The open-label KATHERINE trial included 1486 patients with centrally confirmed HER2-positive, nonmetastatic, invasive primary breast cancer who were found to have residual invasive tumor in the breast or axillary nodes at surgery after completing neoadjuvant chemotherapy. Neoadjuvant chemotherapy had to consist of ≥6 cycles of chemotherapy containing a taxane (with or without anthracycline) and ≥9 weeks of trastuzumab.
Patient characteristics were well balanced between the 2 study arms. Across the study population, the median age was 49, three-fourths of patients were white, and 75% of patients had operable breast cancer at presentation. Three-fourths of patients in both arms were ER-positive, PR-positive, or both.
Over seventy-six percent of patients had prior anthracycline use. Across both arms, neoadjuvant HER2-targeted therapy consisted of trastuzumab alone for approximately 80% of patients, trastuzumab plus pertuzumab (Perjeta) for 19%, and trastuzumab plus other HER2-targeted therapy (neratinib, dacomitinib, afatinib, and lapatinib) for 1%.

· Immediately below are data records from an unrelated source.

(** X6.  A returned result lists, after the base entry, what each distinct
    name of the input pushes, in the order in which the names first
    occur, keeping the entries with a cost above zero; the total is their
    sum.  With a positive base cost the base entry comes first. *)
Theorem result_in_first_seen_order :
  forall (IPlayer : Type) (C : RamCostConstantsT)
         (RamCosts : string -> option (JSValue IPlayer))
         (player : IPlayer) (keys : list string) (r : RamCalculation.t),
    getRamCalculationForKeys C RamCosts player keys = Ok r ->
    let kept :=
      List.filter positive
        (baseEntry C ::
         flat_map (contribution C RamCosts player) (firstOccurrences keys)) in
    RamCalculation.entries r = Some kept
    /\ RamCalculation.cost r = sumCosts kept
    /\ ((0 <? ScriptBaseRamCost C)%float = true ->
        exists rest, kept = baseEntry C :: rest).
Proof.
  intros IPlayer C RamCosts player keys r Hr kept.
  rewrite (run_closed_form C RamCosts player keys r Hr). fold kept.
  split; [reflexivity|]. split; [reflexivity|].
  intros Hbase. subst kept. cbn [List.filter].
  unfold positive at 1. cbn [baseEntry RamUsageEntry.cost]. rewrite Hbase.
  eauto.
Qed.

Lemma result_in_first_seen_order_witness :
  getRamCalculationForKeys sampleConstants sampleRamCosts true
    ["travel"; "hack"; "sprintf"; "travel"; "document"; "hack"]
  = Ok (RamCalculation.mk (1.6 + 4 + 0.1 + 25)%float
          (Some [RamUsageEntry.mk RamUsageEntry.misc "baseCost" 1.6;
                 RamUsageEntry.mk RamUsageEntry.fn "sleeve.travel" 4;
                 RamUsageEntry.mk RamUsageEntry.fn "hack" 0.1;
                 RamUsageEntry.mk RamUsageEntry.dom "document" 25]))
  /\ Some [RamUsageEntry.mk RamUsageEntry.misc "baseCost" 1.6;
           RamUsageEntry.mk RamUsageEntry.fn "sleeve.travel" 4;
           RamUsageEntry.mk RamUsageEntry.fn "hack" 0.1;
           RamUsageEntry.mk RamUsageEntry.dom "document" 25]
     = Some (List.filter positive
               (baseEntry sampleConstants ::
                flat_map (contribution sampleConstants sampleRamCosts true)
                  (firstOccurrences
                     ["travel"; "hack"; "sprintf"; "travel"; "document";
                      "hack"]))).
Proof.
  split; [vm_compute; reflexivity|].
  apply (result_in_first_seen_order SamplePlayer sampleConstants
           sampleRamCosts true
           ["travel"; "hack"; "sprintf"; "travel"; "document"; "hack"]
           (RamCalculation.mk (1.6 + 4 + 0.1 + 25)%float
              (Some [RamUsageEntry.mk RamUsageEntry.misc "baseCost" 1.6;
                     RamUsageEntry.mk RamUsageEntry.fn "sleeve.travel" 4;
                     RamUsageEntry.mk RamUsageEntry.fn "hack" 0.1;
                     RamUsageEntry.mk RamUsageEntry.dom "document" 25]))).
  vm_compute. reflexivity.
Defined.

(** X7.  Every entry of a returned result is accounted for: it is the base
    entry, or the entry of a special name of the input (kind [ns] or
    [dom], named as the input name), or an entry of kind [fn] whose name
    and cost are those the catalog resolves for a name of the input that
    is not special. *)
Theorem every_entry_comes_from_a_name :
  forall (IPlayer : Type) (C : RamCostConstantsT)
         (RamCosts : string -> option (JSValue IPlayer))
         (player : IPlayer) (keys : list string) (r : RamCalculation.t)
         (kept : list RamUsageEntry.t) (entry : RamUsageEntry.t),
    getRamCalculationForKeys C RamCosts player keys = Ok r ->
    RamCalculation.entries r = Some kept ->
    In entry kept ->
    entry = baseEntry C
    \/ (exists key,
          In key keys
          /\ In key ["hacknet"; "document"; "window"; "corporation"]
          /\ specialKey C key = Some entry
          /\ RamUsageEntry.name entry = key
          /\ (RamUsageEntry.type entry = RamUsageEntry.ns
              \/ RamUsageEntry.type entry = RamUsageEntry.dom))
    \/ (exists key cost c,
          In key keys
          /\ specialKey C key = None
          /\ resolve RamCosts key = Ok (cost, RamUsageEntry.name entry)
          /\ evalCost player cost = Ok c
          /\ entry = RamUsageEntry.mk RamUsageEntry.fn
                       (RamUsageEntry.name entry) c).
Proof.
  intros IPlayer C RamCosts player keys r kept entry Hr Hkept Hin.
  rewrite (run_entries C RamCosts player keys r kept Hr Hkept) in Hin.
  apply List.filter_In in Hin as [Hin _].
  destruct Hin as [<-|Hin]; [left; reflexivity|right].
  apply List.in_flat_map in Hin as [key [Hkey Hin]].
  apply (proj1 (firstOccurrences_In keys key)) in Hkey.
  destruct (contribution_cases C RamCosts player key entry Hin)
    as [Hspecial|[Hordinary [cost [c [Hresolve [Heval Hentry]]]]]].
  - left. exists key.
    destruct (specialKey_kind C key entry Hspecial) as [Hfour [Hname Hkind]].
    repeat split; assumption.
  - right. exists key, cost, c. repeat split; assumption.
Qed.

Patients were randomized within 12 weeks of surgery to either T-DM1 at 3.6 mg/kg IV (n = 743) or trastuzumab at 6 mg/kg IV (n = 743). Both agents were administered every 3 weeks for 14 cycles.
The consistent iDFS benefit with T-DM1 was shown across several key subgroups: operable disease at presentation (HR, 0.47), inoperable disease at presentation (HR, 0.54), negative hormone receptor status (HR, 0.50), positive hormone receptor status (HR, 0.48), trastuzumab as only anti-HER2 agent in neoadjuvant setting (HR, 0.49), trastuzumab plus ≥1 anti-HER2 agent in neoadjuvant setting (HR, 0.54), node-positive disease after neoadjuvant treatment (HR, 0.52), and node-negative disease after neoadjuvant treatment (HR, 0.44).
The safety analysis included 740 patients in the T-DM1 arm and 720 patients in the trastuzumab arm.
The rate of grade ≥3 adverse events (AEs) was 26% versus 15%, and the rate of serious AEs was 12.7% versus 8.1%, respectively. AE-related discontinuations occurred in 18% of the T-DM1 arm versus 2.1% in the trastuzumab arm.
The most common grade ≥3 AEs across the overall population included thrombocytopenia (6% with T-DM1 vs 0.3% with trastuzumab) and hypertension (2.0% vs 1.2%, respectively).